Les voy a contar mi teoría no científica de por qué soy una loca obsesiva de la limpieza y de por qué me adjudiqué el TOC de la higiene compulsiva.
Me baño dos veces al día, pudiendo llegar a tres en los meses de calor. Tengo mayor presupuesto en jabón en polvo que en comida. Es de público conocimiento que te recibo en semi-pelotas con un secador y un trapo de piso. El piso blanco de mi casa favorece a mis conductas de asepsia total. Una gota sin secar es una futura marca que no puedo ignorar por el resto de mi jodida existencia. Puedo vivir con desorden visual, pero no con manchas. Puedo bancarme un grano con pus pero no una mancha. Por eso tampoco puedo salir sin maquillaje porque mi cara no es perfecta, claro, tiene manchas. ¿A qué se debe esta rareza?

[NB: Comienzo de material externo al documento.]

(* ===== verification/DischargeSpec.v ===== *)
(** * What the discharge service promises

    The row is retired before the machine, each on its own evidence, and stays retired;
    and one cleanup effect is resumed automatically at most three times, whatever else
    happens to the database in between. *)

From Stdlib Require Import ZArith Lia String List Permutation.
From stdpp Require Import base tactics list gmap strings relations.
From S2P Require Import Prelude GoStrings Liveness Domain Operations Failure Effects Store Ports Projection Outbox Durability Discharge.

#[local] Open Scope prog_scope.
#[local] Open Scope store_scope.

(** ** A retired row stays retired *)

Definition Buried (db : Db) (id : string) : Prop :=
  exists row, db_instances db !! id = Some row /\ row_State row = InstanceDeleted.

Lemma deleted_is_final s : CanTransitionTo InstanceDeleted s = false.
Proof. by destruct s. Qed.

Section Burial.
Context `{PlanDigest} `{CleanupIdentity}.

(** What a transaction may do to the rows: leave them, add one, or change one that is
    not deleted, or change a deleted one into a deleted one. *)
Lemma Buried_side db db' id : db_instances db' = db_instances db -> Buried db id -> Buried db' id.
Proof. intros E (row & Hr & Hs). exists row. by rewrite E. Qed.

Lemma Buried_insert db db' id key row' :
  db_instances db' = <[key := row']> (db_instances db) ->
  (forall row, db_instances db !! key = Some row -> row_State row = InstanceDeleted -> row_State row' = InstanceDeleted) ->
  Buried db id -> Buried db' id.
Proof.
  intros E Hk (row & Hr & Hs). unfold Buried. rewrite E. destruct (decide (key = id)) as [->|Hne].
  - exists row'. rewrite lookup_insert_eq. split; [done|]. by eapply Hk.
  - exists row. by rewrite lookup_insert_ne.
Qed.
Lemma claimEach_spec ids db :
  List.NoDup ids ->
  (forall id, In id ids -> exists row, db_operations db !! id = Some row /\ claimable now row = true) ->
  map do_ID (snd (claimEach owner now leaseFor ids db)) = ids /\
  (forall id, In id ids -> exists row, db_operations db !! id = Some row /\
     db_operations (fst (claimEach owner now leaseFor ids db)) !! id = Some (lease row)) /\
  (forall id, ~ In id ids ->
     db_operations (fst (claimEach owner now leaseFor ids db)) !! id = db_operations db !! id) /\
  db_dependencies (fst (claimEach owner now leaseFor ids db)) = db_dependencies db.
Proof.
  revert db. induction ids as [|id ids IH]; intros db Hn Hc; [done|]. inversion_clear Hn as [|? ? Hni Hn'].
  destruct (Hc id (or_introl eq_refl)) as (row & Hr & Hcl). cbn [claimEach]. rewrite Hr, Hcl.
  set (db1 := setOperations db _).
  assert (forall j, j <> id -> db_operations db1 !! j = db_operations db !! j) as Hne
    by (intros j Hj; simpl; by rewrite lookup_insert_ne).
  destruct (IH db1 Hn') as (I1 & I2 & I3 & I4).
  { intros j Hj. rewrite Hne by (by intros ->). apply Hc. by right. }
  destruct (claimEach owner now leaseFor ids db1) as [db' claimed]. simpl in I1, I2, I3, I4 |- *.
  split; [by f_equal|]. split; [|split; [|done]].
  - intros j [<-|Hj].
    + exists row. split; [done|]. rewrite I3 by done. simpl. by rewrite lookup_insert_eq.
    + destruct (I2 j Hj) as (r & Hr1 & Hr2). exists r. split; [|done].
      rewrite <- Hr1, lookup_insert_ne; [done|]. by intros ->.
  - intros j Hj. rewrite I3 by tauto. rewrite lookup_insert_ne; [done|]. intros ->. tauto.
Qed.
End Loop.
(** What entitles a tick to each of its writes. *)
Definition mayTick (h : EngineCalls) (ev : Event EngineCall) : Prop :=
  match ev with
  | Ev Reseed _ => In (Ev (OnPlan ReadScheduler) (inl ErrSchedulerStateMissing)) h
  | Ev (OnPlan (Apply durable)) _ => exists base hp now demands plan,
      h = base ++ map planEvent hp /\ In (Ev EngineNow now) base /\ plannedFrom base now demands plan /\
      entitled (engineController e) plan "" now hp durable
  | Ev (OnQueue (SweepRunners k)) _ => In k (map durableKey (en_Bindings e)) /\
      (en_Mode e = Canary \/ en_Mode e = Authority) /\ Forall (fun ev => ~ observed ev) h
  | Ev (OnQueue (ExpireOverdue k criteria)) _ => In k (map durableKey (en_Bindings e)) /\ oc_TTL criteria = overdueDemandTTL /\
      In (Ev EngineNow (oc_Now criteria)) h
  | Ev (OnQueue c) x => readOnly (Ev c x)
  | _ => True
  end.

(** The contract of the store behind the plan and the queues. *)
Definition engineAnswers (h : EngineCalls) (ev : Event EngineCall) : Prop :=
  match ev with
  | Ev (OnPlan (ReadInstance id)) (inr row) => row_ID row = id
  | Ev (OnQueue c) x => machineCounts [] (Ev c x)
  | _ => True
  end.

Lemma wp_reads {A : Set} (p : Prog QueueCall A) base post :
  wp machineCounts (fun _ => readOnly) [] p post ->
  wp engineAnswers mayTick base (onQueue p) (fun h a => exists hq, h = base ++ map queueEvent hq /\ post hq a).
Proof.
  intros Hw. pose proof (wp_lift (@OnQueue) base machineCounts (fun _ => readOnly) engineAnswers mayTick) as Hl.
  specialize (Hl ltac:(intros h [X [] x]; done)). rewrite <- (app_nil_r base) at 1.
  apply (Hl ltac:(intros h [X [] x]; done) A p post []). done.
Qed.

(** ** Assembling the queues *)

Lemma holds_by_count_and_last p now a a' :
  exits_Count a = exits_Count a' -> exits_Last a = exits_Last a' -> Holds p a now = Holds p a' now.
Proof. intros Ec El. unfold Holds, RetryAt, Exceeded. by rewrite Ec, El. Qed.

Lemma plannable_after b queued exits now instances withheld d :
  servedKeys instances ⊆ withheld ->
  In d (plannableDemands queued (withholding now (emptyExitBackoffs b queued exits (en_Images e) now) withheld)) ->
  In d queued /\ plannable instances exits now d.
Proof.
  intros Hs [Hd Hk]%List.filter_In. apply negb_true_iff, bool_decide_eq_false in Hk. split; [done|].
  unfold withholding in Hk. rewrite elem_of_union, elem_of_list_to_set in Hk. split.
  - intros i Hi Hinc E. apply Hk. right. apply Hs. apply elem_of_list_to_set. rewrite <- E.
    apply list_elem_of_In, in_map, List.filter_In. done.
  - destruct (Holds EmptyExitBackoff (spentOn (en_Images e) exits d) now) eqn:Hh; [|done]. destruct Hk. left.
    apply list_elem_of_In, in_map_iff. exists (backoffOf b d (spentOn (en_Images e) exits d)). split; [done|].
    apply List.filter_In. split.
    + apply in_map_iff. exists d. split; [done|]. apply List.filter_In. split; [done|].
      unfold Holds in Hh. apply andb_true_iff in Hh as [Hh _]. done.
    + unfold backoffHolds. by erewrite <- holds_by_count_and_last; [exact Hh|..].
Qed.

Lemma queuedBy_mono h h' d : incl h h' -> queuedBy h d -> queuedBy h' d.
Proof. intros Hi (b & hq & read & Hb & Hin & Hx). exists b, hq, read. split; [done|]. split; [by eapply incl_tran|done]. Qed.

Lemma assembledFrom_mono h h' instances exits now demands :
  incl h h' -> assembledFrom h instances exits now demands -> assembledFrom h' instances exits now demands.
Proof. intros Hi Ha d Hd. destruct (Ha d Hd). split; [by eapply queuedBy_mono|done]. Qed.

Lemma trickle_incl l : incl (trickle l) l.
Proof. destruct l as [|d l]; [by intros ? []|]. intros x [<-|[]]. by left. Qed.

Lemma incl_app_left {A} (l l' : list A) : incl l (l ++ l').
Proof. apply incl_appl, incl_refl. Qed.

(** Going on without applying a plan. *)
Definition applies (ev : Event EngineCall) : Prop := match ev with Ev (OnPlan (Apply _)) _ => True | _ => False end.

Definition quietly (h h' : EngineCalls) : Prop := exists more, h' = h ++ more /\ Forall (fun ev => ~ applies ev) more.

Lemma quietly_refl h : quietly h h.
Proof. exists []. by rewrite app_nil_r. Qed.

Lemma quietly_trans h1 h2 h3 : quietly h1 h2 -> quietly h2 h3 -> quietly h1 h3.
Proof. intros (a & -> & Ha) (b & -> & Hb). exists (a ++ b). rewrite app_assoc. split; [done|by apply Forall_app]. Qed.

Lemma quietly_one h ev : ~ applies ev -> quietly h (h ++ [ev]).
Proof. intros Hev. exists [ev]. split; [done|by repeat constructor]. Qed.

Lemma quietly_queue h hq : quietly h (h ++ map queueEvent hq).
Proof. exists (map queueEvent hq). split; [done|]. apply Forall_map, Forall_true. intros [X c x]. simpl. tauto. Qed.

Lemma quietly_incl h h' : quietly h h' -> incl h h'.
Proof. intros (more & -> & _). apply incl_app_left. Qed.

(** The invariant of the loop over the bindings. *)
Record Assembling (h : EngineCalls) (instances : list Instance_) (exits : Exits) (now : Time) (a : Assembly) : Prop := {
  am_demands : assembledFrom h instances exits now (as_demands a);
  am_withheld : servedKeys instances ⊆ as_withheld a
}.

Lemma wp_QueueSummary b executable :
  wp anyAnswer (fun _ => readOnly) [] (QueueSummary (en_Demand e) b executable) (fun _ _ => True).
Proof. unfold QueueSummary. cbn -[app queueTiers]. by intros [err|jobs] _. Qed.

Lemma wp_assembleOne instances exits now b a h :
  In b (en_Bindings e) -> Assembling h instances exits now a ->
  wp engineAnswers mayTick h (assembleOne e exits now b a)
    (fun h' r => quietly h h' /\ match r with inr a' => Assembling h' instances exits now a' | inl _ => True end).
Proof.
  intros Hb [Hd Hw]. unfold assembleOne. apply wp_bind.
  eapply wp_mono; [|apply wp_reads, (wp_contract anyAnswer); [done|apply (wp_QueuedDemands (en_Demand e) b [])]].
  intros h1 read (hq & -> & _ & Hq). simpl.
  assert (forall queued schedulable,
    match read with Queued l | Degraded l => l = queued | Unreadable _ => False end ->
    incl schedulable (plannableDemands queued (withholding now (emptyExitBackoffs b queued exits (en_Images e) now) (as_withheld a))) ->
    wp engineAnswers mayTick (h ++ map queueEvent hq)
      (bindProg (onQueue (QueueSummary (en_Demand e) b queued)) (fun summary => Ret (match summary with
         | inl err => inl (ReasonQueueSummaryUnreadable, Refused err)
         | inr s => inr (addBinding b a (emptyExitBackoffs b queued exits (en_Images e) now)
             (withholding now (emptyExitBackoffs b queued exits (en_Images e) now) (as_withheld a))
             (plannableDemands queued (withholding now (emptyExitBackoffs b queued exits (en_Images e) now) (as_withheld a)))
             schedulable s)
         end)))
      (fun h' r => quietly h h' /\ match r with inr a' => Assembling h' instances exits now a' | inl _ => True end)) as Hsum.
  { intros queued schedulable Hread Hs. apply wp_bind. eapply wp_mono; [|apply wp_reads, (wp_contract anyAnswer); [done|apply wp_QueueSummary]].
    intros h2 summary (hs & -> & _). simpl. split; [eapply quietly_trans; apply quietly_queue|]. rewrite <- app_assoc.
    destruct summary as [err|s]; [done|]. split; simpl; [|unfold withholding; set_solver].
    intros d [Hin|Hin]%in_app_or.
    - destruct (Hd d Hin). split; [eapply queuedBy_mono; [apply incl_app_left|done]|done].
    - apply Hs, (plannable_after _ _ _ _ instances) in Hin as [Hin Hp]; [|done]. split; [|done].
      exists b, hq, read. split; [done|]. split; [intros ev Hev; rewrite !in_app_iff; auto|].
      split; [done|]. destruct read; [by subst|by subst|done]. }
  destruct read as [queued|queued|err].
  - apply Hsum; [done|apply incl_refl].
  - apply Hsum; [done|apply trickle_incl].
  - split; [apply quietly_queue|done].
Qed.

Lemma wp_assemble instances exits now bindings : forall a h,
  incl bindings (en_Bindings e) -> Assembling h instances exits now a ->
  wp engineAnswers mayTick h (assemble e exits now bindings a)
    (fun h' r => quietly h h' /\ match r with inr a' => Assembling h' instances exits now a' | inl _ => True end).
Proof.
  induction bindings as [|b bindings IH]; intros a h Hb Ha; cbn [assemble]; [split; [apply quietly_refl|done]|].
  apply wp_bind. eapply wp_mono; [|apply wp_assembleOne; [apply Hb; by left|exact Ha]].
  intros h1 [err|a1] [Hi Ha1]; [by split|]. eapply wp_mono; [|apply IH; [intros x Hx; apply Hb; by right|exact Ha1]].
  intros h2 r [Hi2 Hr]. split; [by eapply quietly_trans|done].
Qed.

(** ** The tick *)

Lemma plannedFrom_mono h h' now demands plan : incl h h' -> plannedFrom h now demands plan -> plannedFrom h' now demands plan.
Proof.
  intros Hi (record & prior & instances & host & exits & Hr & Hp & Ho & Hx & Ha & HP).
  exists record, prior, instances, host, exits. do 4 (split; [by auto|]). split; [by eapply assembledFrom_mono|done].
Qed.

(** The headroom a tick reports is computed on the inventory it planned on. *)
Definition offeredFrom (h : EngineCalls) (result : TickResult) : Prop :=
  exists prior instances host waiting held_ undelivered,
    In (Ev Inventory_ (instances, host)) h /\ tick_Instances result = obs_Value instances /\
    headroomOf (tickInput e (tick_At result) prior waiting instances host) held_ undelivered (en_Bindings e)
      (Some (tick_Headroom result)).

(** What a tick returns. *)
Definition ticked (h : EngineCalls) (r : TickOutcome) : Prop :=
  match r with
  | Ticked result err =>
      In (Ev EngineNow (tick_At result)) h /\ plannedFrom h (tick_At result) (tick_Demands result) (tick_Plan result) /\
      offeredFrom h result /\
      (tick_Applied result = true -> err = None /\ exists durable, last h = Some (Ev (OnPlan (Apply durable)) (inr true))) /\
      (forall reason cause, err = Some (reason, cause) -> reason = commitFailureReason (plan_Status (tick_Plan result)) cause)
  | Panicked => exists now prior demands instances host, PlanTick (tickInput e now prior demands instances host) = None \/
      exists claims, PartitionHeadroom (tickInput e now prior demands instances host) claims = None
  | Stopped _ => Forall (fun ev => ~ applies ev) h
  end.

Lemma wp_planAndCommit now record prior instances host exits drained expired a h :
  In (Ev EngineNow now) h -> In (Ev (OnPlan ReadScheduler) (inr record)) h -> priorState record = Some prior ->
  In (Ev Inventory_ (instances, host)) h -> In (Ev (ExitsSince (TimeAdd now (- overdueDemandTTL))) (inr exits)) h ->
  assembledFrom h (obs_Value instances) exits now (as_demands a) ->
  wp engineAnswers mayTick h (planAndCommit e now prior instances host drained expired a) ticked.
Proof.
  intros Hn Hr Hp Hi Hx Ha. unfold planAndCommit.
  destruct (PlanTick (tickInput e now prior (as_demands a) instances host)) as [plan|] eqn:HP; [|simpl; eauto 10].
  assert (plannedFrom h now (as_demands a) plan) as Hpl by (exists record, prior, instances, host, exits; done).
  apply wp_bind. eapply wp_mono; [|apply wp_reads, wp_scaleSetHeadroom]. intros h1 headroom (hq & -> & Hh). simpl.
  destruct headroom as [headroom|]; [|simpl; destruct Hh; eauto 10]. apply wp_bind. set (h1 := h ++ map queueEvent hq).
  assert (incl h h1) as I1 by apply incl_app_left. apply (plannedFrom_mono _ h1) in Hpl; [|done].
  pose proof (wp_lift (@OnPlan) h1 planAnswers (mayApply (engineController e) plan "" now) engineAnswers mayTick) as Hl.
  eapply wp_mono; [|rewrite <- (app_nil_r h1) at 1; apply (Hl) with (h := []); [| |apply wp_Commit]].
  - intros h' [applied err] (hp & -> & Hrep). simpl. split; [apply in_or_app; by auto|].
    split; [eapply plannedFrom_mono; [apply incl_app_left|done]|]. split.
    { exists prior, instances, host, (as_waiting a), (as_held a), (as_undelivered a). split; [apply in_or_app; by auto|done]. }
    split.
    + intros ->. destruct Hrep as (-> & durable & Hlast & _). split; [done|]. exists durable.
      apply last_Some in Hlast as [hp' ->]. rewrite map_app, app_assoc. cbn [map]. by rewrite last_snoc.
    + intros reason cause. by destruct err; simpl; intros [= <- <-].
  - intros hp [X [] x]; simpl; done.
  - intros hp [X [] x] Hg; simpl; try done. destruct Hg as [Hent _]. exists h1, hp, now, (as_demands a), plan. by auto.
Qed.

Lemma wp_expireOverdue bindings now : forall h total,
  incl bindings (en_Bindings e) -> In (Ev EngineNow now) h ->
  wp engineAnswers mayTick h (onQueue (expireOverdueEach bindings {| oc_Now := now; oc_TTL := overdueDemandTTL |} total))
    (fun h' _ => quietly h h').
Proof.
  induction bindings as [|b bindings IH]; intros h total Hb Hn; cbn -[app].
  { apply quietly_refl. }
  assert (forall x, mayTick h (Ev (OnQueue (ExpireOverdue (durableKey b) {| oc_Now := now; oc_TTL := overdueDemandTTL |})) x)) as Hg.
  { intros x. split; [apply in_map, Hb; by left|]. done. }
  intros [err|count] _; (split; [apply (Hg (inr 0))|]); cbn -[app].
  - apply quietly_one; by intros [].
  - eapply wp_mono; [|apply IH; [intros x Hx; apply Hb; by right|apply in_or_app; by left]].
    intros h' r Hq. eapply quietly_trans; [|exact Hq]. apply quietly_one; by intros [].
Qed.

Ya dejé de culpar a mi madre por tirarme sal en la ropa cuando me caía una gota de aceite en pilcha recién estrenada, o cuando me frotaba la mancha con un trapito con soda para evitar que se fijara en la tela. No, esa no es causal de semejante desmadro mental. Será que soy de Virgo, y entre nuestras características figuran detallistas, perfeccionistas, rompebolistas. No tengo la más puta idea de si esta cualidad que me acompaña tiene que ver con el signo. Lo que sí confirmo es mi capacidad de saltear el todo para detenerme en la parte, en esa pequeña porción manchada, imperfecta, humana.